Notably, the viral migration we observe does not appear to follow any clear pattern, but rather occurs in all directions, involves all genes, and involves clades of all sizes and geographic compositions. This argues against a role of immune selection in determining which viral clades are able to migrate among localities, although it does not preclude a role for natural selection as the sieve that determines which clades are able to survive in specific host populations. Similarly, the observation that migration patterns vary to some extent among the HA, NA, and concatenated non-surface glycoproteins must reflect the effect of widespread genomic reassortment [7,20]. Frequent reassortment complicates the analysis of migration patterns, as individual viruses can carry genomic segments with differing phylogenetic, and hence geographical, histories. Consequently, the analysis of migration patterns based on single gene segments may paint a misleading picture.

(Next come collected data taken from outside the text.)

Lemma step_consistent (ev : Page.event) (pg : Page.state) :
  Page.consistent pg -> Page.consistent (Page.step ev pg).
Proof.
  intros H. destruct ev; cbn [Page.step].
  - destruct (_ && _); [| exact H].
    destruct (ImageUploader.onDrop _ _) as [u [f |]];
      [apply onImageSelect_consistent | exact H].
  - destruct (_ !! n); [| exact H]. destruct (_ || _); [| exact H].
    destruct (ImageUploader.selectImage _ _) as [u f]. apply onImageSelect_consistent.
  - destruct (_ !! n); [| exact H]. destruct (_ || _); exact H.
  - destruct (Page.webcam_button pg); exact H.
  - destruct (ImageUploader.isWebcamActive _); exact H.
  - destruct (ImageUploader.isWebcamActive _); exact H.
  - apply in_editor_consistent; [apply image_loaded_keeps_file | exact H].
  - apply in_editor_consistent; [apply change_keeps_file | exact H].
  - apply in_editor_consistent; [apply change_keeps_file | exact H].
  - destruct (_ || _); [exact H |].
    apply in_index_consistent; [split; reflexivity | exact H].
  - destruct (cartoonify_enabled _); [| exact H].
    apply in_index_consistent; [| exact H].
    intros st. unfold handleCartoonify.
    destruct (adjustedFile st) eqn:E; split; cbn; congruence.
  - apply in_index_consistent; [| exact H].
    intros st. unfold reader_loaded. destruct (reading st); split; reflexivity.
  - apply in_index_consistent; [| exact H].
    intros st. unfold answered. destruct (in_flight st !! n); [| split; reflexivity].
    destruct r as [msg | [url |]]; try (split; reflexivity).
    destruct (String.eqb url ""); split; reflexivity.
Qed.

(** X20.  In every state the page can reach, the editor is rendered
    exactly when a file is selected and shows that file, and a file to
    submit exists exactly then; in particular, whenever the cartoonify
    button can be pressed, pressing it starts exactly one read, of the
    adjusted file, under the style selected at that moment. *)
Theorem reachable_page_consistent (evs : list Page.event) :
  let pg := Page.run evs Page.initial in
  (selectedFile (Page.index pg) = None <-> Page.editor pg = None)
  /\ (selectedFile (Page.index pg) = None <-> adjustedFile (Page.index pg) = None)
  /\ (forall e, Page.editor pg = Some e ->
        selectedFile (Page.index pg) = Some (ImageEditor.imageFile e))
  /\ (cartoonify_enabled (Page.index pg) = true ->
      exists f,
        adjustedFile (Page.index pg) = Some f
        /\ reading (Page.index (Page.step Page.ClickCartoonify pg))
           = (reading (Page.index pg)
              ++ [{| image := f; style := selectedStyle (Page.index pg) |}])%list).
Proof.
  intros pg.
  assert (H : Page.consistent pg).
  { subst pg. unfold Page.run.
    induction evs as [| ev evs IH] using rev_ind; [reflexivity |].
    rewrite foldl_app. cbn [foldl]. apply step_consistent, IH. }
  unfold Page.consistent in H.
  destruct (selectedFile (Page.index pg)) as [f |] eqn:Hs;
    destruct (Page.editor pg) as [e |] eqn:He; try contradiction.
  - destruct H as [Hf Ha].
    split; [split; discriminate |]. split; [split; [discriminate | contradiction] |].
    split; [intros e' [= <-]; congruence |].
    intros Hen. destruct (adjustedFile (Page.index pg)) as [g |] eqn:Hg;
      [| contradiction].
    exists g. split; [reflexivity |].
    cbn [Page.step]. rewrite Hen. cbn. unfold handleCartoonify. rewrite Hg. reflexivity.
  - split; [split; reflexivity |]. split; [split; [intros _; exact H | reflexivity] |].
    split; [intros e' [=] |].
    intros Hen. unfold cartoonify_enabled in Hen. rewrite Hs in Hen.
    rewrite bool_decide_eq_false_2 in Hen by auto. discriminate.
Qed.

Lemma reachable_page_consistent_witness :
  exists f,
    adjustedFile
      (Page.index (Page.run [Page.Drop [(Sample.photo1, Sample.data_url)]] Page.initial))
    = Some f.
Proof.
  destruct (proj2 (proj2 (proj2
              (reachable_page_consistent [Page.Drop [(Sample.photo1, Sample.data_url)]])))
              eq_refl) as (f & Hf & _).
  exists f. exact Hf.
Defined.

(** X21.  An answer that reports an error changes nothing of what the
    page shows: selected and adjusted file, result, style, flag and the
    loading toast are as before.  If the answer belongs to an outstanding
    call, that call is closed and the error is thrown where nothing
    catches it; otherwise nothing happens at all. *)
Theorem error_answer_keeps_page (n : nat) (msg : string) (st : state) :
  let st' := answered n (InvokeError msg) st in
  selectedFile st' = selectedFile st /\ adjustedFile st' = adjustedFile st
  /\ cartoonImage st' = cartoonImage st /\ selectedStyle st' = selectedStyle st
  /\ isProcessing st' = isProcessing st
  /\ cartoonify_toast st' = cartoonify_toast st
  /\ (forall inv, in_flight st !! n = Some inv ->
        uncaught st' = (uncaught st ++ [msg])%list
        /\ S (length (in_flight st')) = length (in_flight st))
  /\ (in_flight st !! n = None -> st' = st).
Proof.
  unfold answered. destruct (in_flight st !! n) as [inv0 |] eqn:Hn.
  - cbn. repeat split; try discriminate.
    rewrite length_delete by (eexists; exact Hn).
    apply lookup_lt_Some in Hn. lia.
  - repeat split; easy.
Qed.

Lemma error_answer_keeps_page_witness :
  let st := Page.index (Page.run [ Page.Drop [(Sample.photo1, Sample.data_url)];
                                   Page.ClickCartoonify; Page.ReaderLoaded ]
                          Page.initial) in
  uncaught (answered 0 (InvokeError "Payment required") st) = ["Payment required"]
  /\ in_flight (answered 0 (InvokeError "Payment required") st) = [].
Proof.
  cbv zeta.
  set (st := Page.index _).
  destruct (error_answer_keeps_page 0 "Payment required" st)
    as (_ & _ & _ & _ & _ & _ & H & _).
  destruct (H {| image := Sample.photo1; style := vibrant |} eq_refl) as [Hu Hl].
  split; [exact Hu |].
  destruct (in_flight (answered 0 (InvokeError "Payment required") st)); [reflexivity |].
  discriminate Hl.
Defined.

Similarly, the seasonal importation of multiple global isolates appears to be a greater contributor to the genetic diversity of the influenza virus population in New York state from 1997 to 2005 than local in situ evolution [7]. While our findings confirm that human population movements play a role in introducing new viral variants at the start of an epidemic, some aspect of climate is clearly of importance in triggering epidemics. Additional research is required to define how human susceptibility to infection and viral transmissibility fluctuate under varying climate conditions and why influenza virus is absent in summer in temperate climates but exists year-round in tropical zones.

The traditional focus on epidemic influenza may detract from the equally important epidemiological question of why influenza A virus does not circulate in humans for so many months of the year in temperate areas, especially given its apparent ability to infect humans in tropical areas year-round. Attempts to predict, model, or contain the spread of the influenza virus require a unified understanding of how the virus's spatial-temporal dynamics, antigenic evolution, and seasonal emergence interrelate [27].  (Bold type all mine).

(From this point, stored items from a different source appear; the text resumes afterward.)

(** The exit-code claim as the specification words it. *)
Definition exits_nonzero_iff_deps_or_conversion (w : world) (m : machine)
  : Prop :=
  exit_status (fst (ConvertGemma.main w m)) <> 0
  <-> dependency_check_fails w m \/ conversion_fails w m.

(** How a run of the converter ends, by the step that decides it. *)
Inductive ending (w : world) (m : machine)
  : result unit -> gmap path inode -> Prop :=
| MissingPackages :
    missing_packages w <> [] ->
    ending w m (SysExit 1) (disk m)
| SetupRaised e m1 :
    missing_packages w = [] ->
    ConvertGemma.setup_directories w m = (Raise e, m1) ->
    ending w m (Raise e) (disk m1)
| ConversionFailed m1 m2 :
    missing_packages w = [] ->
    ConvertGemma.setup_directories w m = (Ret converter_root, m1) ->
    ConvertGemma.convert_model_to_onnx w converter_root (environ w !! "HF_TOKEN") m1
      = (Ret false, m2) ->
    ending w m (SysExit 1) (disk m2)
| ManifestRaised m1 m2 e m3 :
    missing_packages w = [] ->
    ConvertGemma.setup_directories w m = (Ret converter_root, m1) ->
    ConvertGemma.convert_model_to_onnx w converter_root (environ w !! "HF_TOKEN") m1
      = (Ret true, m2) ->
    ConvertGemma.create_browser_manifest w converter_root m2 = (Raise e, m3) ->
    ending w m (Raise e) (disk m3)
| Completed m1 m2 m3 :
    missing_packages w = [] ->
    ConvertGemma.setup_directories w m = (Ret converter_root, m1) ->
    ConvertGemma.convert_model_to_onnx w converter_root (environ w !! "HF_TOKEN") m1
      = (Ret true, m2) ->
    ConvertGemma.create_browser_manifest w converter_root m2 = (Ret tt, m3) ->
    ending w m (Ret tt) (disk m3).


(** *** Further vocabulary *)

(** What the authentication check has to go on: the identity the hub
    returns, or the exception that stops it (a missing
    [huggingface_hub] included). *)
Definition identity (w : world) : exn + string :=
  if importable w "huggingface_hub" then whoami w
  else inl (Exn ImportError "No module named 'huggingface_hub'").

(** The modules the verifier's dependency check imports. *)
Definition verifier_probes : list string :=
  [ "transformers"; "optimum.onnxruntime"; "torch"; "huggingface_hub";
    "onnx"; "onnxruntime" ].

(** The outcome of each check of the verifier, read off the world and the
    disk. *)
Definition files_ok (w : world) (fs : gmap path inode) : bool :=
  bool_decide (absent_from fs (cwd w) [] CheckSetup.required_files = []).

Definition deps_ok (w : world) : bool :=
  bool_decide (missing_deps w CheckSetup.deps = []).

Definition auth_ok (w : world) : bool :=
  match identity w with inr _ => true | inl _ => false end.

Definition model_ok (w : world) (fs : gmap path inode) : bool :=
  present fs (cwd w) CheckSetup.model_dir
  && bool_decide (absent_from fs (cwd w) CheckSetup.model_dir
                              CheckSetup.required_model_files = []).

(** What the verifier prints after the four checks. *)
Definition summary (c0 c1 c2 c3 : bool) : list string :=
  if c0 && c1 && c2 && c3 then
    [ "🎉 Setup complete! Ready to run the application.";
      nl +:+ "Next steps:";
      "1. python3 -m http.server 8000";
      "2. Open http://localhost:8000 in Chrome 113+" ]
  else
    "⚠️  Setup incomplete. Please address the issues above."
      :: (if c1 then []
          else [ nl +:+ "To install dependencies:";
                 "pip install -r requirements.txt" ])
      ++ (if c2 then []
          else [ nl +:+ "To authenticate with Hugging Face:";
                 "huggingface-cli login" ])
      ++ (if c3 then []
          else [ nl +:+ "To convert the model:";
                 "python3 convert_gemma.py" ]).


(** *** Kinds of procedure *)

(** A procedure that only reads the disk and writes to the console, and
    always returns. *)
Definition observer {A} (c : M A) : Prop :=
  forall m, exists a out, c m = (Ret a, Machine (disk m) (stdout m ++ out)).

(** A procedure that removes nothing from the disk, however it ends. *)
Definition monotone {A} (c : M A) : Prop :=
  forall m r m', c m = (r, m') -> preserved (disk m) (disk m').

(** A procedure that never calls [sys.exit]. *)
Definition exitless {A} (c : M A) : Prop :=
  forall m n m', c m <> (SysExit n, m').

(** The result and the disk a procedure leaves depend on the disk it
    starts from only; what it prints is appended to the console. *)
Definition framed {A} (c : M A) : Prop :=
  forall fs, exists r fs' delta,
    forall out, c (Machine fs out) = (r, Machine fs' (out ++ delta)).

End Spec.

(** ** Concrete worlds *)

Module Examples.
Import FS Py World.

(** A checkout with the two scripts in [/repo/setup]. *)
Definition repo_disk : gmap path inode :=
  <[ ["setup"; "repo"] := Dir ]> (<[ ["repo"] := Dir ]> ∅).

Definition exported_model : ort_model :=
  OrtModel (Saved [ ("model.onnx", Blob 1100000000);
                    ("config.json", Text "{}") ] None).

Definition exported_tokenizer : tokenizer :=
  Tokenizer 262144
    (Saved [ ("tokenizer.json", Blob 33000000);
             ("tokenizer_config.json", Text "{}") ] None).

(** Everything installed, a token in the environment, the hub
    answering; the process runs in [/repo/setup]. *)
Definition setup_world : world :=
  World_ ["setup"; "repo"] {[ "HF_TOKEN" := "hf_token" ]} (fun _ => true)
         (inr "alice")
         (fun _ _ => inr exported_model) (fun _ _ => inr exported_tokenizer).

(** The same, run from [/repo/web]. *)
Definition web_world : world :=
  World_ ["web"; "repo"] {[ "HF_TOKEN" := "hf_token" ]} (fun _ => true)
         (inr "alice")
         (fun _ _ => inr exported_model) (fun _ _ => inr exported_tokenizer).

(** The converter's four packages installed, [onnx] and [onnxruntime]
    not. *)
Definition without_onnx : world :=
  World_ ["setup"; "repo"] ∅
         (fun name => negb (String.eqb name "onnx" || String.eqb name "onnxruntime"))
         (inr "alice")
         (fun _ _ => inr exported_model) (fun _ _ => inr exported_tokenizer).

(** No token, and a hub that refuses anonymous downloads. *)
Definition gated : exn := Exn OtherError "401 Client Error: Unauthorized".

Definition anonymous_world : world :=
  World_ ["setup"; "repo"] ∅ (fun _ => true) (inl gated)
         (fun _ token => match token with
                         | Some _ => inr exported_model
                         | None => inl gated
                         end)
         (fun _ token => match token with
                         | Some _ => inr exported_tokenizer
                         | None => inl gated
                         end).

(** The tokenizer export breaks after the model was saved. *)
Definition broken_tokenizer : tokenizer :=
  Tokenizer 262144 (Saved [] (Some (Exn OtherError "disk quota exceeded"))).

Definition broken_world : world :=
  World_ ["setup"; "repo"] {[ "HF_TOKEN" := "hf_token" ]} (fun _ => true)
         (inr "alice")
         (fun _ _ => inr exported_model) (fun _ _ => inr broken_tokenizer).

(** A model root in which [manifest.json] is a directory. *)
Definition manifest_dir_disk : gmap path inode :=
  <[ ["manifest.json"; "gemma-3-270m-onnx"; "models"; "web"; "repo"] := Dir ]>
    (<[ ["gemma-3-270m-onnx"; "models"; "web"; "repo"] := Dir ]>
       (<[ ["models"; "web"; "repo"] := Dir ]>
          (<[ ["web"; "repo"] := Dir ]> repo_disk))).

(** A model root below [/repo/web], already populated by an earlier
    run. *)
Definition populated_disk : gmap path inode :=
  <[ ["tokenizer.json"; "tokenizer"; "gemma-3-270m-onnx"; "models"; "web"; "repo"]
     := Reg (Blob 33000000) ]>
    (<[ ["tokenizer"; "gemma-3-270m-onnx"; "models"; "web"; "repo"] := Dir ]>
       (<[ ["model.onnx"; "onnx"; "gemma-3-270m-onnx"; "models"; "web"; "repo"]
           := Reg (Blob 1100000000) ]>
          (<[ ["onnx"; "gemma-3-270m-onnx"; "models"; "web"; "repo"] := Dir ]>
             (<[ ["gemma-3-270m-onnx"; "models"; "web"; "repo"] := Dir ]>
                (<[ ["models"; "web"; "repo"] := Dir ]>
                   (<[ ["web"; "repo"] := Dir ]> repo_disk)))))).

(** A model root below [/repo/setup] with the exported model only. *)
Definition partial_disk : gmap path inode :=
  <[ ["model.onnx"; "onnx"; "gemma-3-270m-onnx"; "models"; "setup"; "repo"]
     := Reg (Blob 262144) ]>
    (<[ ["onnx"; "gemma-3-270m-onnx"; "models"; "setup"; "repo"] := Dir ]>
       (<[ ["gemma-3-270m-onnx"; "models"; "setup"; "repo"] := Dir ]>
          (<[ ["models"; "setup"; "repo"] := Dir ]> repo_disk))).

(** A complete model root below [/repo/setup]. *)
Definition complete_disk : gmap path inode :=
  <[ ["manifest.json"; "gemma-3-270m-onnx"; "models"; "setup"; "repo"]
     := Reg (Blob 786432) ]>
    (<[ ["config.json"; "gemma-3-270m-onnx"; "models"; "setup"; "repo"]
        := Reg (Text "{}") ]>
       (<[ ["tokenizer.json"; "tokenizer"; "gemma-3-270m-onnx"; "models";
            "setup"; "repo"] := Reg (Blob 33000000) ]>
          (<[ ["tokenizer"; "gemma-3-270m-onnx"; "models"; "setup"; "repo"]
              := Dir ]> partial_disk))).

(** [torch] is not installed. *)
Definition without_torch : world :=
  World_ ["setup"; "repo"] ∅ (fun name => negb (String.eqb name "torch"))
         (inr "alice")
         (fun _ _ => inr exported_model) (fun _ _ => inr exported_tokenizer).

(** The model root is a regular file. *)
Definition root_file_disk : gmap path inode :=
  <[ ["gemma-3-270m-onnx"; "models"; "web"; "repo"] := Reg (Text "") ]>
    (<[ ["models"; "web"; "repo"] := Dir ]>
       (<[ ["web"; "repo"] := Dir ]> repo_disk)).

End Examples.

(** * Properties *)

(** ** Running procedures *)

Module Run.
Import FS Py Spec.

Lemma bind_ret {A B} (c : M A) (k : A -> M B) m a m' :
  c m = (Ret a, m') -> bind c k m = k a m'.
Proof. intros H. unfold bind. now rewrite H. Qed.

Lemma bind_raise {A B} (c : M A) (k : A -> M B) m e m' :
  c m = (Raise e, m') -> bind c k m = (Raise e, m').
Proof. intros H. unfold bind. now rewrite H. Qed.

Lemma bind_exit {A B} (c : M A) (k : A -> M B) m n m' :
  c m = (SysExit n, m') -> bind c k m = (SysExit n, m').
Proof. intros H. unfold bind. now rewrite H. Qed.

Lemma bind_assoc {A B C} (c : M A) (k : A -> M B) (h : B -> M C) m :
  bind (bind c k) h m = bind c (fun a => bind (k a) h) m.
Proof. unfold bind. destruct (c m) as [[a|e|n] m']; reflexivity. Qed.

OK, pretty fascinating stuff.  Short form:  Influenza takes a holiday in the tropics.  The virus reassorts and then heads to the Four Corners, where some trigger changes either the virus, or changes us, and we become susceptible.  But why people can get the flu in the tropics year-round, and others only get it in the fall and winter, is still unknown.  The study, as one would imagine, calls for (among other things) a strenuous tropical surveillance effort.

Dr. Hope-Simpson died in November, 2003.  Let's hope others keep his legacy and his spirit alive.